**WORK TO BE COMPLETED:** Below is a listing; repeat exactly the lines from the one containing "<- Hperm; left)." to the one containing "cbv zeta. unfold", both included.
─── ENTRIES SHOWN
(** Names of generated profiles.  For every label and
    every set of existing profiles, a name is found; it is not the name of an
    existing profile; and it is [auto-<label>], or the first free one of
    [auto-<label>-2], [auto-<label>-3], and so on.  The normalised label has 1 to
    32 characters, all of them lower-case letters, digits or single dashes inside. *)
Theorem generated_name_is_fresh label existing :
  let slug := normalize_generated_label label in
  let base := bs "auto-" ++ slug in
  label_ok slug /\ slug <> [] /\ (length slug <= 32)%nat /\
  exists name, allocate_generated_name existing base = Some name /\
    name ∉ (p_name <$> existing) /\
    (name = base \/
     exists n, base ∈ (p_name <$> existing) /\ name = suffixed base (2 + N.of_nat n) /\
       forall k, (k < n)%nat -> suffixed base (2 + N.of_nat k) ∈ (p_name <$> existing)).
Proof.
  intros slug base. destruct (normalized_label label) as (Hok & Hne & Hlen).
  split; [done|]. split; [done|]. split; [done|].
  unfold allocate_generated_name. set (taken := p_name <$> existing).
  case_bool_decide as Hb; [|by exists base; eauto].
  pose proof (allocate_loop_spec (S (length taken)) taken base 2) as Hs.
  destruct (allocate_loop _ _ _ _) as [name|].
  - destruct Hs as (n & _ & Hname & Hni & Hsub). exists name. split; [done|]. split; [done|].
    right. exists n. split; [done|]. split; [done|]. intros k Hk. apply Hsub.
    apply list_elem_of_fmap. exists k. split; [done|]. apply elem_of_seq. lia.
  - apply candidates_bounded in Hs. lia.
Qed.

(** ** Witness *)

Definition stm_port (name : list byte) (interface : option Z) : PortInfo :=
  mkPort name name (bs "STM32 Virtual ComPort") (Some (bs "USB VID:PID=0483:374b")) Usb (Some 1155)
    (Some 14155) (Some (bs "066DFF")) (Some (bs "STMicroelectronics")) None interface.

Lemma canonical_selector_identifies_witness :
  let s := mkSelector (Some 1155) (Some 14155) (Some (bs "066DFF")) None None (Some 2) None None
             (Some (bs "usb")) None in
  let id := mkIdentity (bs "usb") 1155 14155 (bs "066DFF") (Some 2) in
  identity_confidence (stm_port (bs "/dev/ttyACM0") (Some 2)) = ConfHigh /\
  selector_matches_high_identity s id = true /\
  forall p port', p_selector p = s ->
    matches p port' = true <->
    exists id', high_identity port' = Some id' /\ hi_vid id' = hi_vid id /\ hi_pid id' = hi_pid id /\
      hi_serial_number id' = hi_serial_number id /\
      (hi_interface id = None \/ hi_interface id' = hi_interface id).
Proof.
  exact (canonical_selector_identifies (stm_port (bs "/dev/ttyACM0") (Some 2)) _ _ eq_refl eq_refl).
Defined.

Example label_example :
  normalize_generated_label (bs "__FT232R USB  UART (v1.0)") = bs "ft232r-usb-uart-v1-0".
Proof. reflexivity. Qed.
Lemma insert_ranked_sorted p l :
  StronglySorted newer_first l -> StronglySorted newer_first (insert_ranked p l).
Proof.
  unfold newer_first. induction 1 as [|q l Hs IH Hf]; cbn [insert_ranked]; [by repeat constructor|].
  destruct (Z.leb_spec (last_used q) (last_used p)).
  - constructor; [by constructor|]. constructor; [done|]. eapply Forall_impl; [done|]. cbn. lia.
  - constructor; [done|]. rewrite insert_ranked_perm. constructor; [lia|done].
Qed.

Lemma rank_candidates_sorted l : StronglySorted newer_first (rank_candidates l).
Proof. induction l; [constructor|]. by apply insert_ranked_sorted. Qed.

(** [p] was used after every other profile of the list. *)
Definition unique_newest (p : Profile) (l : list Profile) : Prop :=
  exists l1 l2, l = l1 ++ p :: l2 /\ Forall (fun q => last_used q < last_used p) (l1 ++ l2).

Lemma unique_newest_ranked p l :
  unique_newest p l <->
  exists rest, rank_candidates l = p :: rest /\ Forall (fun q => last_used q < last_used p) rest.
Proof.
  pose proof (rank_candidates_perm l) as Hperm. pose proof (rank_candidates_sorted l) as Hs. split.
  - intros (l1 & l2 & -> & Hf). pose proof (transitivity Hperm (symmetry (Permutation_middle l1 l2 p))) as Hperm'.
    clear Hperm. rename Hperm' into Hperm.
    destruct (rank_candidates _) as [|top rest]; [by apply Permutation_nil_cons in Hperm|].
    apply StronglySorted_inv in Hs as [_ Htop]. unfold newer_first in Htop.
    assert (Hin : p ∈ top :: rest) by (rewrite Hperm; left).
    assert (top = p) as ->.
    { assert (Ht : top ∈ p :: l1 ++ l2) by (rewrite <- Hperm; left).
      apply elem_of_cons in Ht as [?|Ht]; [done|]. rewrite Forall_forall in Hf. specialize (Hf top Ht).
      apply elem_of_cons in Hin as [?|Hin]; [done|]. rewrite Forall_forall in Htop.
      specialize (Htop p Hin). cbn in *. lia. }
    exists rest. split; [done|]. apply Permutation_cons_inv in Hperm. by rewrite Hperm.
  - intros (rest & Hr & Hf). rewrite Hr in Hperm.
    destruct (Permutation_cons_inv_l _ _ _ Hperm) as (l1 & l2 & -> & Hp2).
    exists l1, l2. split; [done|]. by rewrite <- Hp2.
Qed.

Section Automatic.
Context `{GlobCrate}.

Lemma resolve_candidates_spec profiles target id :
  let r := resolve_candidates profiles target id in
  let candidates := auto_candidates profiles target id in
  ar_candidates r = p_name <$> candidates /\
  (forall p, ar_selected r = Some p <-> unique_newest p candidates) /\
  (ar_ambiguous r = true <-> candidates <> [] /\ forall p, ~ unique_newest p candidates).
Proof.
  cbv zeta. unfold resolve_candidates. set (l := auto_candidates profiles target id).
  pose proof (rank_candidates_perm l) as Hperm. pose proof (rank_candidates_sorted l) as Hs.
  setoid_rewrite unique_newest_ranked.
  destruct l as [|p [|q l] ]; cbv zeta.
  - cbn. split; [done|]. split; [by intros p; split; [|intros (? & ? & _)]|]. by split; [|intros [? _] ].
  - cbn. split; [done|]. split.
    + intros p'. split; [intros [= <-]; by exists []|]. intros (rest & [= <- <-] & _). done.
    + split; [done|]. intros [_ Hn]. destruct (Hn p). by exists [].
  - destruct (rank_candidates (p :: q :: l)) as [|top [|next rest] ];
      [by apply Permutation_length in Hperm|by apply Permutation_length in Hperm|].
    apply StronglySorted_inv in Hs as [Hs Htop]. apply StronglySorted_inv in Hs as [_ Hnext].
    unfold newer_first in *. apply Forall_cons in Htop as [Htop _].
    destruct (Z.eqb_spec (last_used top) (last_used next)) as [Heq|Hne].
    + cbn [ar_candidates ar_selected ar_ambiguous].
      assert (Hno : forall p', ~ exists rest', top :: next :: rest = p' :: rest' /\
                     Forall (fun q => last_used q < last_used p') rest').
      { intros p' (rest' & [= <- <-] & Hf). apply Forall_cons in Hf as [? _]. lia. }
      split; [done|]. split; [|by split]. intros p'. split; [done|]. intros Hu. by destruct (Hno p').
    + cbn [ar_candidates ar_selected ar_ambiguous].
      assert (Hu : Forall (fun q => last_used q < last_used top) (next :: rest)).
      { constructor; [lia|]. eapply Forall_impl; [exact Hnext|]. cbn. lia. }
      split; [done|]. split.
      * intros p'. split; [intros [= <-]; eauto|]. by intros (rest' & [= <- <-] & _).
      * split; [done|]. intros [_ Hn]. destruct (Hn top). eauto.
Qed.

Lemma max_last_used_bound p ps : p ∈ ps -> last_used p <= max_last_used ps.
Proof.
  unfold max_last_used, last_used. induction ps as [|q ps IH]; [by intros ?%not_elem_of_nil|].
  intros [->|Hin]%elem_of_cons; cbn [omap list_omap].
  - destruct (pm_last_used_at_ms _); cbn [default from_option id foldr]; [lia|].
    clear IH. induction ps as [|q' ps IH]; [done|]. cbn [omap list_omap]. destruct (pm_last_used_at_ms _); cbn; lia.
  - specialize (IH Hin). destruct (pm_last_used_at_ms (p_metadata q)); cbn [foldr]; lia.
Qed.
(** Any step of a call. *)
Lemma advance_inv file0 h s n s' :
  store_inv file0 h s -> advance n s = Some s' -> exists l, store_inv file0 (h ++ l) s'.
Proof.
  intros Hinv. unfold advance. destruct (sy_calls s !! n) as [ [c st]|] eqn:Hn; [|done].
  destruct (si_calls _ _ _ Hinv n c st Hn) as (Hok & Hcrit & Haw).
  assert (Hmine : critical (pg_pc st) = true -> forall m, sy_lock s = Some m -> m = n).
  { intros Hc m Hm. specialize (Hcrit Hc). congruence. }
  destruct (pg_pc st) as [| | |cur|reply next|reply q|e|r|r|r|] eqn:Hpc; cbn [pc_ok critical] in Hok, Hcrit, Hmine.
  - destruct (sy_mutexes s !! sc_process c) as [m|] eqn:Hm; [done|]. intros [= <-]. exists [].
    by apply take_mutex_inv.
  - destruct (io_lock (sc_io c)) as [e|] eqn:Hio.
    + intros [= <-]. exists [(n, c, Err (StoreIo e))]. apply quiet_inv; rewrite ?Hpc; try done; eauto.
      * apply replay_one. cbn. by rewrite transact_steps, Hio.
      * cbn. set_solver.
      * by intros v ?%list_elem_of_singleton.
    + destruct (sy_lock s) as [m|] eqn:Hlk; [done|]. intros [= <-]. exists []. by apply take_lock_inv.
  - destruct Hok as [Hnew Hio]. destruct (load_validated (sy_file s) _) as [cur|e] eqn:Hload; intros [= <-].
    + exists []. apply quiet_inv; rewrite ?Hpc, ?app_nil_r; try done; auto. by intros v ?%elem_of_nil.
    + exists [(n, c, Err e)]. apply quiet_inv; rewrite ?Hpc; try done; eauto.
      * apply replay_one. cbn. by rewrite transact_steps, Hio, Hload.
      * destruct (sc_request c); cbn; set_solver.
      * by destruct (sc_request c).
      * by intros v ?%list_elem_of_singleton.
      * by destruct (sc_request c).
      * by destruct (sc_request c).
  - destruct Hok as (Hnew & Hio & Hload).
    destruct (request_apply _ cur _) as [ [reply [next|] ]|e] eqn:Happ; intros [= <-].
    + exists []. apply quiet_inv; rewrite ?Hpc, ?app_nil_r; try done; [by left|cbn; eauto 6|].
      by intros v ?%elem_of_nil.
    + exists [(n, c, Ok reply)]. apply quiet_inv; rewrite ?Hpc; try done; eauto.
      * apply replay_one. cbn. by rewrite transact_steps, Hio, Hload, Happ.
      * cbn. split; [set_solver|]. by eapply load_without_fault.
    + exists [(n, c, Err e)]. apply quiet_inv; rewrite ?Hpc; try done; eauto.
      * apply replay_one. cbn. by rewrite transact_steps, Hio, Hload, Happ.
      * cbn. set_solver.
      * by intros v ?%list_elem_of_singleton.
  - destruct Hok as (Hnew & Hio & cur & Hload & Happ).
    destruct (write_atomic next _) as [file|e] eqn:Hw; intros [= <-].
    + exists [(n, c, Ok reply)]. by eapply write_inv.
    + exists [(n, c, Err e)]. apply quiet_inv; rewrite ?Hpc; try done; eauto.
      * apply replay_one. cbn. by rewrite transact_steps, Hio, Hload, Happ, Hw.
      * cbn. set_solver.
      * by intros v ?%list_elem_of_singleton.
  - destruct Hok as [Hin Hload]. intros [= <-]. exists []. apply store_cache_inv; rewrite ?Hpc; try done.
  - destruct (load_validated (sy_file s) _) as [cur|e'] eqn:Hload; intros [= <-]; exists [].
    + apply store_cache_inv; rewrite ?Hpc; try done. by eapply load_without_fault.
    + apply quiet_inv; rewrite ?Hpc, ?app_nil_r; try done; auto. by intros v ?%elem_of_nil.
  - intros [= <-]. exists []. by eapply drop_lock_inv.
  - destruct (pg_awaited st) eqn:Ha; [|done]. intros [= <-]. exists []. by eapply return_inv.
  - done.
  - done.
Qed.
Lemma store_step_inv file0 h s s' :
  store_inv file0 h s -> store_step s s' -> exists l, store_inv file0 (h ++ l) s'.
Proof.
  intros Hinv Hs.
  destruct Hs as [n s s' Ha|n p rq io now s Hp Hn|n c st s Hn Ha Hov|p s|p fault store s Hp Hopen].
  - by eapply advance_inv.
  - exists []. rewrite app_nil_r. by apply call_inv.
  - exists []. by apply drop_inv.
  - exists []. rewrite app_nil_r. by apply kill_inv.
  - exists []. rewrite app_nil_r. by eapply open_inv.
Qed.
──────
**ANSWER TO THIS EXERCISE:**
    { assert (Ht : top ∈ p :: l1 ++ l2) by (rewrite <- Hperm; left).
      apply elem_of_cons in Ht as [?|Ht]; [done|]. rewrite Forall_forall in Hf. specialize (Hf top Ht).
      apply elem_of_cons in Hin as [?|Hin]; [done|]. rewrite Forall_forall in Htop.
      specialize (Htop p Hin). cbn in *. lia. }
    exists rest. split; [done|]. apply Permutation_cons_inv in Hperm. by rewrite Hperm.
  - intros (rest & Hr & Hf). rewrite Hr in Hperm.
    destruct (Permutation_cons_inv_l _ _ _ Hperm) as (l1 & l2 & -> & Hp2).
    exists l1, l2. split; [done|]. by rewrite <- Hp2.
Qed.

Section Automatic.
Context `{GlobCrate}.

Lemma resolve_candidates_spec profiles target id :
  let r := resolve_candidates profiles target id in
  let candidates := auto_candidates profiles target id in
  ar_candidates r = p_name <$> candidates /\
  (forall p, ar_selected r = Some p <-> unique_newest p candidates) /\
  (ar_ambiguous r = true <-> candidates <> [] /\ forall p, ~ unique_newest p candidates).
Proof.
  cbv zeta. unfold resolve_candidates. set (l := auto_candidates profiles target id).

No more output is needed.